**Task prompt**
List every line below containing "Require".

(Collection entries)

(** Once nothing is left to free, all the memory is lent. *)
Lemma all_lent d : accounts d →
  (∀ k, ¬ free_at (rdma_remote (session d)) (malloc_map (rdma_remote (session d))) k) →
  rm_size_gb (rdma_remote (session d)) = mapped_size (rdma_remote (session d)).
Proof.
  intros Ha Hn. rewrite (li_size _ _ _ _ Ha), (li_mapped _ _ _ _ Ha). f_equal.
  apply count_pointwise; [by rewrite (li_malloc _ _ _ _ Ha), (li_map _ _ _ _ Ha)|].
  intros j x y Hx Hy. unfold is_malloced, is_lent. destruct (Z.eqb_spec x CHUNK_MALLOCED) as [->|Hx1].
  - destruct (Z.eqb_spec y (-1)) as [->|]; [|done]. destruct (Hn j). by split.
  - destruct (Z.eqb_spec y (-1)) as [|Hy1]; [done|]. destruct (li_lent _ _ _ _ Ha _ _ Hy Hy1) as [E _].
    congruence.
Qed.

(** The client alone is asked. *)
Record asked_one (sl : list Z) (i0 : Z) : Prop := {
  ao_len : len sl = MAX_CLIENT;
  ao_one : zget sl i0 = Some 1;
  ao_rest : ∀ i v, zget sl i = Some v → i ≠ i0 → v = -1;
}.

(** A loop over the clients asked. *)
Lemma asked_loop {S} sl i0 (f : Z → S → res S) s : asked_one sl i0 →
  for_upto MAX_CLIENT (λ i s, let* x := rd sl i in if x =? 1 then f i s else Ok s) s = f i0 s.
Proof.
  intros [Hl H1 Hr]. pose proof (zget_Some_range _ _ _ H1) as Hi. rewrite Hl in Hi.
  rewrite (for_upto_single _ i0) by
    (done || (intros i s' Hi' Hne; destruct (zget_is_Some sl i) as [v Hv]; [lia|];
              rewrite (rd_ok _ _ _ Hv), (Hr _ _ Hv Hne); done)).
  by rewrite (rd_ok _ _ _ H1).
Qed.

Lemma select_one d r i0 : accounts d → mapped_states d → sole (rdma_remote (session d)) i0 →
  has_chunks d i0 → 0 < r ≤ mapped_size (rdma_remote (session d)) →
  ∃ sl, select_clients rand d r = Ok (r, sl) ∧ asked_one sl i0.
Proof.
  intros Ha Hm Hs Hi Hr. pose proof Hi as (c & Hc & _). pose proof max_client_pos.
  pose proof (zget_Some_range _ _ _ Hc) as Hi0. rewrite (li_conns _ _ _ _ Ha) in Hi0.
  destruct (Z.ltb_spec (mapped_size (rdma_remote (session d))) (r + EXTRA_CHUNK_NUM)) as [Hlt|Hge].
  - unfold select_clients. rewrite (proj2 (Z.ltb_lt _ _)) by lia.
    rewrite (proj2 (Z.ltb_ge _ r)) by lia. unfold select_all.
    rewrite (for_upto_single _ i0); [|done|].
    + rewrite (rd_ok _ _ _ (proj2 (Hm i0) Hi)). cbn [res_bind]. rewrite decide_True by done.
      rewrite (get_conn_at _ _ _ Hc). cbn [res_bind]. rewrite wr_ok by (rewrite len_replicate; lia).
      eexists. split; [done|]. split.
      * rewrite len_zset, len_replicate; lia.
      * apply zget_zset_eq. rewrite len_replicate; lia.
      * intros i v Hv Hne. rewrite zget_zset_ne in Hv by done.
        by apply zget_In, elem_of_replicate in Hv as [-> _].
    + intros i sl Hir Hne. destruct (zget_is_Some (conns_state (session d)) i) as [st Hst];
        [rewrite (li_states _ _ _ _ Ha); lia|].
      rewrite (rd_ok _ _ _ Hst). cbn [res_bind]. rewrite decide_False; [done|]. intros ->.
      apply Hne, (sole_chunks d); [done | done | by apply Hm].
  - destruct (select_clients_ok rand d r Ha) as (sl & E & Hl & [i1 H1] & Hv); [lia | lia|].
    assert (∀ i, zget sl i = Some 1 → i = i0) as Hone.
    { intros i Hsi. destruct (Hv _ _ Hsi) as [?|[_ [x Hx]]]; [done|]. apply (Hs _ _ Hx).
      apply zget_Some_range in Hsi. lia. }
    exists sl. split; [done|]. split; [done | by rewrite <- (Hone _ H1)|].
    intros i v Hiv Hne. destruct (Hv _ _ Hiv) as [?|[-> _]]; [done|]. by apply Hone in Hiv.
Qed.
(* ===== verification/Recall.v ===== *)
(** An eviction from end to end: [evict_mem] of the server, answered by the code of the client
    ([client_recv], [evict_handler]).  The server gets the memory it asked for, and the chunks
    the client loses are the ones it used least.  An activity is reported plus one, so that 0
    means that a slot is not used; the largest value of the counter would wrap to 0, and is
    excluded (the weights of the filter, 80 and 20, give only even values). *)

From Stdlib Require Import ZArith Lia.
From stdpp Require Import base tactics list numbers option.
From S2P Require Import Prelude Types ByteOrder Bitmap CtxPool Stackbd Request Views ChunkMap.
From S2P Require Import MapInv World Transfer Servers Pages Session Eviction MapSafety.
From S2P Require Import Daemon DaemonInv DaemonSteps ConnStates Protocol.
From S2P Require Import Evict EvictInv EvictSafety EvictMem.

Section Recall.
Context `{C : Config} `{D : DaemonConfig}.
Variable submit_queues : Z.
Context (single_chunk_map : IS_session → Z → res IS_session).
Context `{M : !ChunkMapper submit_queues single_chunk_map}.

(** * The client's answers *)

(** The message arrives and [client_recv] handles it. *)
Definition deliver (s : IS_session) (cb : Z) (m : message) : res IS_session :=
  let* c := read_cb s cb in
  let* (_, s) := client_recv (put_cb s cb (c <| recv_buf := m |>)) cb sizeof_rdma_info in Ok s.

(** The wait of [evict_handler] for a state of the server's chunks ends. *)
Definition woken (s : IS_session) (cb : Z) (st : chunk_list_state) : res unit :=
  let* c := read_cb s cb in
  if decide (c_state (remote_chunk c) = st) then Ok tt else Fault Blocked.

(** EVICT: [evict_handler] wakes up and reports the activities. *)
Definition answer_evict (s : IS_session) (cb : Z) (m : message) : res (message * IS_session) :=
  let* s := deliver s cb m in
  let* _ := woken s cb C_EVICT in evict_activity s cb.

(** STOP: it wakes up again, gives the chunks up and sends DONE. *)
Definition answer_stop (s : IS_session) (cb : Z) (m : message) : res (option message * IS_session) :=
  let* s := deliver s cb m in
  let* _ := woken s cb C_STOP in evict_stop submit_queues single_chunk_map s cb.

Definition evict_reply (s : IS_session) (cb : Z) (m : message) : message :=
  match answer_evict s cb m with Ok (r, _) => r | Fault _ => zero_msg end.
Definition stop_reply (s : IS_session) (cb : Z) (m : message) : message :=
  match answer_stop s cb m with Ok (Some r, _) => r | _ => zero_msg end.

**Answer to this task**
From Stdlib Require Import ZArith Lia.
From stdpp Require Import base tactics list numbers option.
From S2P Require Import Prelude Types ByteOrder Bitmap CtxPool Stackbd Request Views ChunkMap.
From S2P Require Import MapInv World Transfer Servers Pages Session Eviction MapSafety.
From S2P Require Import Daemon DaemonInv DaemonSteps ConnStates Protocol.
From S2P Require Import Evict EvictInv EvictSafety EvictMem.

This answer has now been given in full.